TASK STATEMENT => Output only the lines of the entries that follow, starting at the one with "apply wlp_bind. unfold wlp at 1, lookup_entry. rewrite He." and running down to the one with "apply wlp_bind, wlp_modify. fold", both included and unchanged.

(Source records)
(* ===== verification/CatalogDocumentCalls.v ===== *)
(** The calls that move documents: [store_metadata] queues one, the index thread
    takes them out, puts them back and reports them written, and finds torrents in
    the database. *)
From S2P Require Import Prelude PyDict Bencode NodeIdentity AddressText Krpc TorrentInfo Catalog.
From S2P Require Import CatalogInvariant CatalogSafety CatalogMethods CatalogIndex CatalogWrites CatalogTheorems.
From S2P Require Import CatalogClaims CatalogFetches IndexInterface CatalogDocuments.

Section calls.
Context (lim : limits) (Hlim : limits_ok lim).
Implicit Types (W D : bytes -> Prop) (hand : list index_snapshot_t).

(** ** Storing metadata *)

(** The document of [h] is queued; if the queue overflows, that is counted. *)
Definition queued_also (h : bytes) (o : oid) (c c' : catalog) : Prop :=
  ((index_dropped c < index_dropped c')%Z \/
     forall h', dict_has h' (index_documents c) = true \/ h' = h -> dict_has h' (index_documents c') = true) /\
  forall h' o', dict_get h' (index_documents c') = Some o' -> dict_get h' (index_documents c) = Some o' \/ o' = o.

Lemma docs_step_queues T N F S c c' : docs_step (Reach T N F False S) c c' -> docs_step (Reach T N F True S) c c'.
Proof using.
  intros Hs Hb. destruct (Hs Hb) as (H1 & _ & H3 & H4 & H5 & H6 & H7 & H8). split; [done|]. split; [by left|].
  split; [exact H3|]. split; [done|]. split; [done|]. split; [exact H6|]. by split.
Qed.

(** The objects that queueing the document of [o] may touch. *)
Definition queue_objects (o : oid) (c : catalog) (o' : oid) : Prop := o' = o \/ exists h, dict_get h (index_documents c) = Some o'.

Lemma docs_drop_unwritten N F S o c0 dropped : queue_objects o c0 dropped ->
  frames (docs_step (Reach (queue_objects o c0) N F False S)) (drop_unwritten_metadata_locked lim dropped).
Proof using.
  intros Hd. unfold drop_unwritten_metadata_locked. frames_steps.
  apply docs_update_entry. intros e'. split; [done|]. split; [right; split; [exact Hd|by left]|]. split; [by left|].
  split; [by left|]. simpl. lia.
Qed.

Lemma queue_document_step N o e c : heap_bounded c -> heap c !! o = Some e -> dict_wf (index_documents c) ->
  wlp (queue_document_locked lim o) (fun _ c' =>
    docs_step (Reach (queue_objects o c) N (fun _ => False) True False) c c' /\ queued_also (info_hash e) o c c') c.
Proof using.
  intros Hb He Hwf. set (X := Reach (queue_objects o c) N (fun _ => False) True False).
  set (h := info_hash e). unfold queue_document_locked.
  apply wlp_bind. unfold wlp at 1, lookup_entry. rewrite He. apply wlp_bind, wlp_assert. intros _.
  apply wlp_bind, wlp_modify. fold h. set (c1 := set_index_counters _ c).
  assert (docs_step X c c1) as S1 by (apply (docs_update X (fun c => set_index_counters (dict_del h (index_counters c)) c)); docs_quiet).
  change (index_documents c) with (index_documents c1) in Hwf.
  assert (queue_objects o c = queue_objects o c1) as Hobj by done.
  apply wlp_bind. unfold get_oid. apply wlp_gets. apply wlp_bind.
  eapply (wlp_mono _ (fun _ c' => docs_step X c c' /\ queued_also h o c c')).
  2: { intros [] c2 H2. apply wlp_bind, wlp_gets, wlp_assert. done. }
  case_bool_decide as Hq; cbn [when_st]; cycle 1.
  { apply wlp_ret. split; [done|]. split; [right|by left]. intros h' [?| ->]; [done|]. apply dict_has_get. change (index_documents c1) with (index_documents c) in Hq.
    by destruct (dict_get h (index_documents c1)) eqn:Hg; [eexists|]. }
  apply wlp_bind, wlp_modify. set (c2 := set_index_documents _ c1).
  assert (docs_step X c1 c2) as S2 by (apply (docs_update X (fun c => set_index_documents (dict_set h o (index_documents c)) c));
    intros c0; simpl; split; [done|]; split; [done|]; split; [by left|]; split; [by right|]; split; [done|]; split; [lia|done]).
  assert (queued_also h o c c2) as Q2.
  { split; [right|]; intros h'; cbn [index_documents c2 set_index_documents]; unfold dict_has; rewrite dict_get_set.
    - intros [Hh| ->]; case_decide; try done. - intros o'. case_decide; [intros [= <-]; by right|by left]. }
  apply wlp_bind, wlp_gets. destruct (_ <? _)%Z; cbn [when_st]; [|apply wlp_ret; split; [by etransitivity|done]].
  destruct (index_documents c2) as [|[k dropped] rest] eqn:Hdocs; [done|].
  assert (dict_wf (index_documents c2)) as Hwf2 by (apply dict_set_wf, Hwf).
  assert (queue_objects o c dropped) as Hdrop.
  { destruct Q2 as [_ Q2]. destruct (Q2 k dropped) as [Hk| ->]; [rewrite Hdocs; cbn; by rewrite decide_True|by right; exists k|by left]. }
  apply wlp_bind, wlp_modify. set (c3 := set_index_documents rest c2).
  assert (docs_step X c2 c3) as S3 by (apply (docs_update X (set_index_documents rest)); intros c0; simpl; split; [done|]; split; [done|];
    split; [by left|]; split; [by right|]; split; [done|]; split; [lia|done]).
  apply wlp_bind, wlp_modify. set (c4 := set_index_dropped _ c3).
  assert (docs_step X c3 c4) as S4 by (apply (docs_update X (fun c => set_index_dropped (index_dropped c + 1)%Z c)); docs_quiet).
  pose proof (docs_drop_unwritten N (fun _ => False) False o c dropped Hdrop c4) as H5.
  eapply wlp_mono; [exact H5|]. intros [] c5 S5'.
  pose proof (docs_step_queues _ _ _ _ _ _ S5') as S5. split.
  - transitivity c1; [done|]. transitivity c2; [done|]. transitivity c3; [done|]. by transitivity c4.
  - assert (docs_step X c c4) as S14 by (transitivity c1; [done|]; transitivity c2; [done|]; by transitivity c3).
    destruct (S5' (proj1 (S14 Hb))) as (_ & [[]|Hd5] & _ & _ & Hdrop5 & _). split.
    + left. unfold c4, c3, c2, c1 in Hdrop5. cbn in Hdrop5. lia.
    + intros h' o' Hg. apply Q2. rewrite Hdocs. rewrite Hd5 in Hg. change (index_documents c4) with rest in Hg.
      cbn [dict_get]. case_decide as Heq; [|done]. subst h'. exfalso.
      unfold dict_wf in Hwf2. rewrite Hdocs in Hwf2. cbn in Hwf2. apply NoDup_cons in Hwf2 as [Hk _]. apply Hk.
      apply dict_get_is_Some. by exists o'.
Qed.

#[local] Hint Resolve docs_lookup_entry docs_set_state docs_index_entry docs_assert_invariants : frames.

(** [store_metadata] for a hash that has the object [o]. *)
Lemma store_found_step m o e created c :
  heap_bounded c -> heap c !! o = Some e -> dict_wf (index_documents c) -> index_tracking c = true ->
  wlp (store_found lim m o created) (fun _ c' =>
    docs_step (Reach (queue_objects o c) (Some m) (fun _ => False) True False) c c' /\ queued_also (info_hash e) o c c') c.
Proof using.
  intros Hb He Hwf Htr. set (X := Reach (queue_objects o c) (Some m) (fun _ => False) False False).
  unfold store_found.
  assert (forall c', docs_step X c c' -> wlp (tracking ← gets index_tracking; when_st tracking (queue_document_locked lim o);;
      assert_invariants_locked;; mret created)
    (fun _ c' => docs_step (Reach (queue_objects o c) (Some m) (fun _ => False) True False) c c' /\
       queued_also (info_hash e) o c c') c') as Hend.
  { intros c1 S1. destruct (S1 Hb) as (Hb1 & [[]|Hd1] & _ & Ht1 & Hdr1 & Hk1 & _).
    apply wlp_bind, wlp_gets. rewrite Ht1, Htr. cbn [when_st]. destruct (Hk1 o e He) as (e1 & He1 & Hh1 & _).
    apply wlp_bind. eapply wlp_mono; [apply (queue_document_step (Some m) o e1 c1 Hb1 He1); by rewrite Hd1|].
    rewrite Hh1. intros [] c2 [S2 [Q1 Q2]].
    assert (queue_objects o c1 = queue_objects o c) as Hobj by (unfold queue_objects; by rewrite Hd1). rewrite Hobj in S2.
    apply wlp_bind. eapply wlp_mono; [apply (docs_assert_invariants X c2)|]. intros [] c3 S3. apply wlp_ret. split.
    - transitivity c1; [by apply docs_step_queues|]. transitivity c2; [done|]. by apply docs_step_queues.
    - destruct (S2 Hb1) as (Hb2 & _). destruct (S3 Hb2) as (_ & [[]|Hd3] & _ & _ & Hdr3 & _).
      split; rewrite Hd3; rewrite Hd1 in *; [|done]. destruct Q1 as [?|Q1]; [left; lia|by right]. }
  assert (frames (docs_step X) (update_entry o (fun e => set_last_error "" (set_metadata (Some m) e)))) as Hset.
  { apply docs_update_entry. intros e'. split; [done|]. split; [right; split; [by left|by right]|]. split; [by left|].
    split; [by left|]. simpl. lia. }
  eapply (wlp_framed (docs_step X)); [apply docs_lookup_entry|reflexivity|]. intros e1 c1 S1.
  do 6 (eapply (wlp_framed (docs_step X)); [frames_steps|exact S1|]; clear S1; intros [] ? S1). by apply Hend.
Qed.

(** The two cases of the hash of a queued object. *)
Lemma queue_objects_document W D on hand o e c o' :
  docs_ok lim W D on hand c -> heap c !! o = Some e -> queue_objects o c o' -> exists e', heap c !! o' = Some e' /\
    (o' = o /\ e' = e \/ dict_get (info_hash e') (index_documents c) = Some o').
Proof using.
  intros Hc He [->|[h Hh]]; [by exists e; auto|].
  destruct (inv_documents _ _ _ (do_inv _ _ _ _ _ _ Hc) h o' Hh) as (e' & He' & <- & _). eauto.
Qed.

Lemma store_docs W D on hand m o e c c' :
  docs_ok lim W D on hand c -> at_entry c (info_hash e) o e -> has_metadata e = false -> storable (metadata_value m) ->
  docs_step (Reach (queue_objects o c) (Some m) (fun _ => False) True False) c c' -> queued_also (info_hash e) o c c' ->
  inv lim c' -> counts_small c' -> docs_ok lim W D on hand c'.
Proof using.
  intros Hc [Hg He] Hno Hm Hs [Q1 Q2] Hinv Hsmall.
  pose proof (inv_bounded lim c (do_inv _ _ _ _ _ _ Hc)) as Hb.
  destruct (Hs Hb) as (_ & _ & [[]|Hchk] & _ & Hdrop & _).
  assert (forall s, s ∈ hand -> snap_entry s <> o) as Hhand.
  { intros s Hin <-. destruct (do_snapshots _ _ _ _ _ _ Hc s Hin) as ([_ (m0 & Hm0 & _) _ _ _] & (e0 & He0 & _ & H0 & _) & _).
    assert (e0 = e) as -> by congruence. unfold has_metadata in Hno. apply bool_decide_eq_false in Hno. apply Hno. rewrite H0. eauto. }
  assert (forall s, s ∈ hand -> dict_get (snap_info_hash s) (index_documents c) <> Some (snap_entry s)) as Hnot
    by (intros s Hin; apply (do_snapshots _ _ _ _ _ _ Hc s Hin)).
  assert (forall h, placed D hand c h \/ h = info_hash e -> placed D hand c' h) as Hplaced.
  { intros h. unfold placed, overflown. destruct Q1 as [Q1|Q1].
    - pose proof (inv_bounds _ _ _ (do_inv _ _ _ _ _ _ Hc)). intros _. left. lia.
    - intros [[?|[?|?]]|?]; [left; lia|right; left; apply Q1; by left|auto|right; left; apply Q1; by right]. }
  eapply docs_ok_change; [exact Hc|exact Hs|done|done|rewrite Hchk; apply Hc|done|by intros ? [= <-]|done| | | |apply Hc|].
  - cbn. intros o' [Ho|[]]. destruct (queue_objects_document _ _ _ _ _ _ _ _ Hc He Ho) as (e' & -> & _). eauto.
  - intros h Hh. apply Hplaced. by left.
  - cbn. intros h o' e' Hat Ho _. apply Hplaced.
    destruct (queue_objects_document _ _ _ _ _ _ _ _ Hc He Ho) as (e0 & He0 & Hcase).
    pose proof (at_entry_hash _ _ _ _ _ _ (do_inv _ _ _ _ _ _ Hc) Hat) as Hh.
    assert (e0 = e') as -> by (destruct Hat; congruence). rewrite <-Hh.
    destruct Hcase as [[_ ->]|Hd]; [by right|left; right; left]. apply dict_has_get. eauto.
  - intros s Hin. split; [done|]. cbn. split; [|split; [by intros []|]].
    + intros Ho. destruct (do_snapshots _ _ _ _ _ _ Hc s Hin) as (_ & (e0 & He0 & H1 & _) & Hn).
      destruct (queue_objects_document _ _ _ _ _ _ _ _ Hc He Ho) as (e1 & He1 & [[? _]|Hd]); [by eapply Hhand|].
      apply Hn. rewrite <-H1. congruence.
    + intros Hd. destruct (Q2 _ _ Hd) as [?|?]; [by eapply Hnot|by eapply Hhand].
Qed.

(** Storing what was fetched. *)
Lemma wp_store_docs W D on hand m clock c :
  docs_ok lim W D on hand c -> fetching c (md_info_hash (metadata_value m)) -> storable (metadata_value m) -> (0 <= clock)%Z ->
  wp (store_metadata lim m clock None) (fun _ c' => counts_small c' -> docs_ok lim W D on hand c') c.
Proof using.
  intros Hc Hf Hm Hclock. pose proof (do_inv _ _ _ _ _ _ Hc) as Hinv. pose proof (inv_bounded lim c Hinv) as Hb.
  destruct (fetching_checked lim c _ Hinv Hf) as [Hchk _]. destruct (Hf) as (o & e & Hat & Hst).
  pose proof (at_entry_hash _ _ _ _ _ _ Hinv Hat) as Hh. destruct (at_entry_wf _ _ _ _ _ _ Hinv Hat) as [_ (W1 & _)].
  assert (has_metadata e = false) as Hno.
  { destruct (has_metadata e); [|done]. apply bool_decide_eq_true in Hst. rewrite W1 in Hst by done. done. }
  eapply wp_mono; [apply wp_wlp; [apply (wp_store_metadata lim c m clock None Hinv)|]|].
  - by destruct Hm.
  - done.
  - done.
  - destruct Hat as [-> _]. done.
  - unfold store_metadata. apply wlp_moment_eq. intros mom. apply wlp_bind.
    unfold get_or_create_locked. apply wlp_bind. unfold get_oid at 1. apply wlp_gets. rewrite (proj1 Hat).
    apply wlp_bind. unfold wlp at 1, lookup_entry. rewrite (proj2 Hat). apply wlp_bind, wlp_assert. intros _. apply wlp_ret.
    apply (store_found_step m o e false c Hb (proj2 Hat)); [|apply Hc]. apply (inv_tables _ _ _ Hinv).
  - cbn beta. intros b c' [[Hinv' _] [Hs Hq]] Hsmall. eapply store_docs; [exact Hc| |done|done|exact Hs|exact Hq|done|done].
    by rewrite Hh.
Qed.
End calls.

EXERCISE RESPONSE =>
  apply wlp_bind. unfold wlp at 1, lookup_entry. rewrite He. apply wlp_bind, wlp_assert. intros _.
  apply wlp_bind, wlp_modify. fold h. set (c1 := set_index_counters _ c).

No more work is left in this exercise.